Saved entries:
****************
(** *** Concrete runs *)

Lemma module_lifecycle_witness :
  wp (@dtn_module_init calm_env) empty_world (fun ok w' =>
    w_fds w' = [] /\ w_raw w' = w_raw empty_world /\ w_trace w' = [] /\
    if ok then exists ls recs rt cs lc,
      node_ok w' fresh_table ls recs rt cs /\
      cs `sublist_of` plan_contacts (base_time rt) (default [] (w_files empty_world !! CONTACTS_FILE)) /\
      held_contacts w' lc /\ wp dtn_module_cleanup w' (fun _ w2 => released ls lc w' w2)
    else w_controller w' = None /\ w_routing w' = None /\ w_storage w' = None).
Proof. exact (@module_lifecycle calm_env empty_world (map_Forall_empty _) eq_refl eq_refl eq_refl). Defined.

Lemma pass_running : running pass_world [confirm_rec (quiet_to (addr_of 32))].
Proof.
  split.
  - eexists _, stored_quiet, _, _. apply with_node_ok, confirm_world_stores; [decided|done].
  - reflexivity.
  - constructor; [|constructor]. split_and!; [apply quiet_packet|decided|by vm_compute| |by vm_compute].
    exists None. by vm_compute.
Qed.

Lemma calm_descriptors : @fresh_descriptors calm_env.
Proof. split; cbn; lia. Qed.
Lemma calm_steady : @SteadyClock calm_env.
Proof. intros t. cbn. lia. Qed.
(* ===== verification/MldSpec.v ===== *)
(** * Multicast listener discovery on the TUN interface

    What the groups of [Mld6] promise: joining and leaving count the uses of an
    address, every state that can be reached is well formed, and the query of a
    router is answered in time with reports that other nodes can verify. *)

From S2P Require Import Prelude LinkedList Ip6Addr World Netif Pbuf Ip6Hdr Custody Buffer InetChksum RawSocket Ip6Out Icmp6 Ip6In Ip6Spec Mld6 ControllerSpec Main Setup Stack.

(** ** The timer *)

(** One tick of a group; [sent] is what holds once its report is sent. *)
Definition ticked (sent : world -> ip6_addr -> Prop) (w : world) (g g' : mld_group) : Prop :=
  (g_timer g = 0 /\ g' = g) \/
  (1 < g_timer g /\ g' = with_timer (g_timer g - 1) MLD6_GROUP_DELAYING_MEMBER g) \/
  (g_timer g = 1 /\ sent w (group_address g) /\
   exists f, (f = 1 \/ f = last_reporter_flag g) /\ g' = with_flag f (with_timer 0 MLD6_GROUP_IDLE_MEMBER g)).

Lemma put_group_ok s L k l1 l g l2 q g' w :
  mld_ok s L -> groups_of L k = l1 ++ (l, g) :: l2 -> groups s !! l = Some (Node g q) ->
  group_address g' = group_address g -> good_group g' ->
  mld_ok (mk_mld w (<[l := Node g' q]> (groups s)) (client_data s)) (<[k := l1 ++ (l, g') :: l2]> L).
Proof.
  intros Hok E Hq Ha Hg. destruct (upd_group_ok s L k Hok l1 l g l2 (fun _ => g') E Ha Hg) as (s1 & E1 & _ & Hok1).
  rewrite (upd_group_exec _ _ _ _ _ Hq) in E1. injection E1 as <-. exact (mld_ok_world _ _ w Hok1).
Qed.
Lemma ok_new_router s a k :
  nd_ok s -> k ∈ numbers s -> ip6_wf a -> a <> ip6_addr_any ->
  ok (nd6_new_router a k) s (fun r s' => forall i, r = Some i -> has_router s' i).
Proof.
  intros Hok Hk Ha Hna. unfold nd6_new_router. apply ok_get_nd. eapply ok_bind; [by apply ok_router_neighbor|].
  intros [i|] s1 Hok1 Hev Hi; [|by apply ok_ret]. destruct (Hi i eq_refl) as (e & He & Hst). clear Hi.
  pose proof (no_tables _ Hok1) as Ht. pose proof (neighbor_entry_ok _ _ Ht _ _ He) as Hn. pose proof (lookup_lt_Some _ _ _ He) as Hlt.
  apply wp_bind. eapply wp_exec; [by apply upd_neighbor_exec|]. apply wp_bind. eapply (wp_exec _ _ (nds _)); [done|]. cbn [nds put_nds].
  change (default_router_list (with_neighbors _ (nds s1))) with (default_router_list (nds s1)).
  pose proof (router_slot_spec i (default_router_list (nds s1))) as Hsl. destruct (router_slot _ _) as [r|[r|]].
  - destruct Hsl as (x & Hx & Ex). destruct (ro_marked _ _ (to_routers _ _ Ht) _ _ _ Hx Ex) as (e1 & He1 & Hm).
    rewrite put_nds_same by (apply list_insert_id; rewrite isrouter_same; congruence). apply wp_ret. split; [done|]. split; [apply evolves_refl|].
    intros r' [= <-]. by exists x, i.
  - destruct Hsl as [Hno Hsl]. destruct (Hsl r eq_refl) as (x & Hx & Ex).
    assert (Hr0 : isrouter e = 0).
    { destruct (nb_router _ _ Hn) as [?|Hm]; [done|]. destruct (ro_listed _ _ (to_routers _ _ Ht) _ _ He Hm) as (j & y & Hy & Ey). by destruct (Hno _ _ Hy). }
    apply wp_bind, wp_modify, wp_ret. cbn [nds put_nds nd_mld nd_netifs default_router_list with_neighbors].
    rewrite (alter_some _ _ _ _ Hx). pose proof (mark_router_ok _ _ Ht i e r x He Hst Hr0 Hx Ex) as Hmk.
    split; [exact (put_nds_ok _ _ Hok1 Hmk)|]. split; [by split|].
    intros r' [= <-]. eexists _, i. cbn. rewrite list_lookup_insert_eq by (by eapply lookup_lt_Some). done.
  - destruct Hsl as [Hno _].
    assert (Hr0 : isrouter e = 0).
    { destruct (nb_router _ _ Hn) as [?|Hm]; [done|]. destruct (ro_listed _ _ (to_routers _ _ Ht) _ _ He Hm) as (j & y & Hy & Ey). by destruct (Hno _ _ Hy). }
    apply wp_bind. eapply wp_exec; [apply upd_neighbor_exec; cbn; by rewrite list_lookup_insert_eq|]. apply wp_ret. cbn [nds put_nds neighbor_cache with_neighbors].
    rewrite list_insert_insert_eq, list_insert_id by (rewrite He; f_equal; symmetry; exact (isrouter_same e 0 Hr0)).
    change (put_nds (with_neighbors (neighbor_cache (nds s1)) (with_neighbors ?c (nds s1))) (put_nds ?t s1)) with
      (put_nds (with_neighbors (neighbor_cache (nds s1)) (nds s1)) s1).
    rewrite put_nds_same by done. split; [done|]. split; [apply evolves_refl|done].
Qed.

(** *** Destinations *)

Lemma aged_last_lt l : (length l = LWIP_ND6_NUM_DESTINATIONS)%nat -> (aged_last l < LWIP_ND6_NUM_DESTINATIONS)%nat.
Proof.
  intros Hl. unfold aged_last. assert (Hall : Forall (fun ie : nat * nd6_destination_cache_entry => (ie.1 < LWIP_ND6_NUM_DESTINATIONS)%nat) (imap pair l)).
  { apply Forall_lookup. intros i [j d] Hi. rewrite list_lookup_imap in Hi. destruct (l !! i) eqn:E; [|done]. injection Hi as <- _.
    cbn. apply lookup_lt_Some in E. lia. }
  generalize (LWIP_ND6_NUM_DESTINATIONS - 1)%nat, (ltac:(unfold LWIP_ND6_NUM_DESTINATIONS; lia) : (LWIP_ND6_NUM_DESTINATIONS - 1 < LWIP_ND6_NUM_DESTINATIONS)%nat).
  induction Hall as [|x l' Hx _ IH]; intros j Hj; [done|]. cbn [foldl]. apply IH. by destruct (0 <? _).
Qed.
Lemma new_destination_lt ks t : tables_ok ks t -> (nd6_new_destination_cache_entry t < LWIP_ND6_NUM_DESTINATIONS)%nat.
Proof.
  intros Ht. unfold nd6_new_destination_cache_entry.
  pose proof (index_of_spec (fun e => ip6_addr_isany (destination_addr e)) (destination_cache t)) as Hi. destruct (index_of _ _) as [i|].
  - destruct Hi as (d & Hd & _). apply lookup_lt_Some in Hd. by rewrite (to_destinations_len _ _ Ht) in Hd.
  - apply aged_last_lt, Ht.
Qed.
Lemma find_destination_lt ks t a i : tables_ok ks t -> nd6_find_destination_cache_entry t a = Some i -> (i < LWIP_ND6_NUM_DESTINATIONS)%nat.
Proof.
  intros Ht E. unfold nd6_find_destination_cache_entry in E.
  pose proof (index_of_spec (fun e => ip6_addr_cmp a (destination_addr e)) (destination_cache t)) as Hi. rewrite E in Hi.
  destruct Hi as (d & Hd & _). apply lookup_lt_Some in Hd. by rewrite (to_destinations_len _ _ Ht) in Hd.
Qed.
Lemma fine_upd_destination s i f :
  nd_ok s -> (i < LWIP_ND6_NUM_DESTINATIONS)%nat -> (forall d, destination_ok d -> destination_ok (f d)) -> fine (upd_destination i f) s.
Proof. intros. by apply ok_upd_destination. Qed.

Lemma static_total n a : netif_wf n -> exists b, some_slot (static_slot n a) = Ret b.
Proof.
  intros Hwf. apply some_slot_total. intros j Hj. unfold static_slot, netif_ip6_addr_state, netif_ip6_addr, netif_ip6_addr_isstatic.
  rewrite (state_lookup n Hwf j Hj), (addr_lookup n Hwf j Hj). simpl. destruct (ip6_addr_isvalid _); [|by eexists].
  destruct (lookup_lt_is_Some_2 (ip6_addr_valid_life n) j) as [x ->]; [rewrite (nw_lives _ Hwf); done|]. simpl. destruct (_ =? _); by eexists.
Qed.

Lemma ok_new_destination s i a n :
  nd_ok s -> (i < LWIP_ND6_NUM_DESTINATIONS)%nat -> ip6_wf a -> netif_wf n -> 0 <= nif_mtu6 n < 65536 -> fine (new_destination i a n) s.
Proof.
  intros Hok Hi Ha Hn Hm. unfold new_destination. apply fine_seq; [apply fine_upd_destination; [done..|]; intros d []; by split|].
  intros _ s1 Hok1 _. apply ok_get_nd.
  assert (exists b, (if ip6_addr_islinklocal a then Ret true else nd6_is_prefix_in_netif (nds s1) a n) = Ret b) as [b Hb].
  { destruct (ip6_addr_islinklocal a); [by eexists|]. unfold nd6_is_prefix_in_netif. destruct (existsb _ _); [by eexists|]. by apply static_total. }
  eapply ok_lift; [exact Hb|]. destruct b.
  - apply fine_seq; [apply fine_upd_destination; [done..|]; intros d []; by split|]. intros _ s2 Hok2 _. by apply ok_ret.
  - eapply ok_bind; [by apply ok_select_router|]. intros [r|] s2 Hok2 _ [_ Hr].
    + destruct (Hr r eq_refl) as (x & j & Hx & Hj). apply ok_get_nd. eapply ok_lift; [by rewrite Hx|]. eapply ok_lift; [by rewrite Hj|].
      destruct (router_neighbor s2 Hok2 _ _ _ Hx Hj) as (e & He & Hne & _). eapply ok_read; [by apply neighbor_exec|].
      apply fine_seq; [apply fine_upd_destination; [done..|]; intros d []; split; try done; apply Hne|]. intros _ s3 Hok3 _. by apply ok_ret.
    + apply fine_seq; [apply fine_upd_destination; [done..|]; intros d []; by split|]. intros _ s3 Hok3 _. by apply ok_ret.
Qed.

Lemma set_cached_ok s i : nd_ok s -> (i < LWIP_ND6_NUM_DESTINATIONS)%nat -> fine (modify_nd (with_cached i)) s.
Proof. intros Hok Hi. apply ok_modify_nd; [done| |done]. destruct (no_tables _ Hok). by split. Qed.

Lemma ok_find_destination s a n :
  nd_ok s -> ip6_wf a -> netif_wf n -> 0 <= nif_mtu6 n < 65536 ->
  ok (find_destination a n) s (fun r _ => forall i, r = Some i -> (i < LWIP_ND6_NUM_DESTINATIONS)%nat).
Proof.
  intros Hok Ha Hn Hm. pose proof (no_tables _ Hok) as Ht. unfold find_destination. apply ok_get_nd. apply ok_destination; [done|apply Ht|]. intros d Hd _.
  apply fine_if; intros _.
  { apply ok_ret; [done|]. intros i [= <-]. apply Ht. }
  destruct (nd6_find_destination_cache_entry (nds s) a) as [i|] eqn:Ef.
  - pose proof (find_destination_lt _ _ _ _ Ht Ef). apply fine_seq; [by apply set_cached_ok|]. intros _ s1 Hok1 _. apply ok_ret; [done|]. by intros ? [= <-].
  - pose proof (new_destination_lt _ _ Ht) as Hlt. apply fine_seq; [by apply set_cached_ok|]. intros _ s1 Hok1 _.
    apply fine_seq; [by apply ok_new_destination|]. intros b s2 Hok2 _. apply ok_ret; [done|]. intros i. destruct b; [|done]. by intros [= <-].
Qed.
****************
Task statement ▸
Beginning with the line that has "(g_timer g = 0 /\ g' = g) \/" and ending with the line that has "pose proof (router_slot_spec", set down the lines above exactly and include no others.

Task result ▸
  (g_timer g = 0 /\ g' = g) \/
  (1 < g_timer g /\ g' = with_timer (g_timer g - 1) MLD6_GROUP_DELAYING_MEMBER g) \/
  (g_timer g = 1 /\ sent w (group_address g) /\
   exists f, (f = 1 \/ f = last_reporter_flag g) /\ g' = with_flag f (with_timer 0 MLD6_GROUP_IDLE_MEMBER g)).

Lemma put_group_ok s L k l1 l g l2 q g' w :
  mld_ok s L -> groups_of L k = l1 ++ (l, g) :: l2 -> groups s !! l = Some (Node g q) ->
  group_address g' = group_address g -> good_group g' ->
  mld_ok (mk_mld w (<[l := Node g' q]> (groups s)) (client_data s)) (<[k := l1 ++ (l, g') :: l2]> L).
Proof.
  intros Hok E Hq Ha Hg. destruct (upd_group_ok s L k Hok l1 l g l2 (fun _ => g') E Ha Hg) as (s1 & E1 & _ & Hok1).
  rewrite (upd_group_exec _ _ _ _ _ Hq) in E1. injection E1 as <-. exact (mld_ok_world _ _ w Hok1).
Qed.
Lemma ok_new_router s a k :
  nd_ok s -> k ∈ numbers s -> ip6_wf a -> a <> ip6_addr_any ->
  ok (nd6_new_router a k) s (fun r s' => forall i, r = Some i -> has_router s' i).
Proof.
  intros Hok Hk Ha Hna. unfold nd6_new_router. apply ok_get_nd. eapply ok_bind; [by apply ok_router_neighbor|].
  intros [i|] s1 Hok1 Hev Hi; [|by apply ok_ret]. destruct (Hi i eq_refl) as (e & He & Hst). clear Hi.
  pose proof (no_tables _ Hok1) as Ht. pose proof (neighbor_entry_ok _ _ Ht _ _ He) as Hn. pose proof (lookup_lt_Some _ _ _ He) as Hlt.
  apply wp_bind. eapply wp_exec; [by apply upd_neighbor_exec|]. apply wp_bind. eapply (wp_exec _ _ (nds _)); [done|]. cbn [nds put_nds].
  change (default_router_list (with_neighbors _ (nds s1))) with (default_router_list (nds s1)).
  pose proof (router_slot_spec i (default_router_list (nds s1))) as Hsl. destruct (router_slot _ _) as [r|[r|]].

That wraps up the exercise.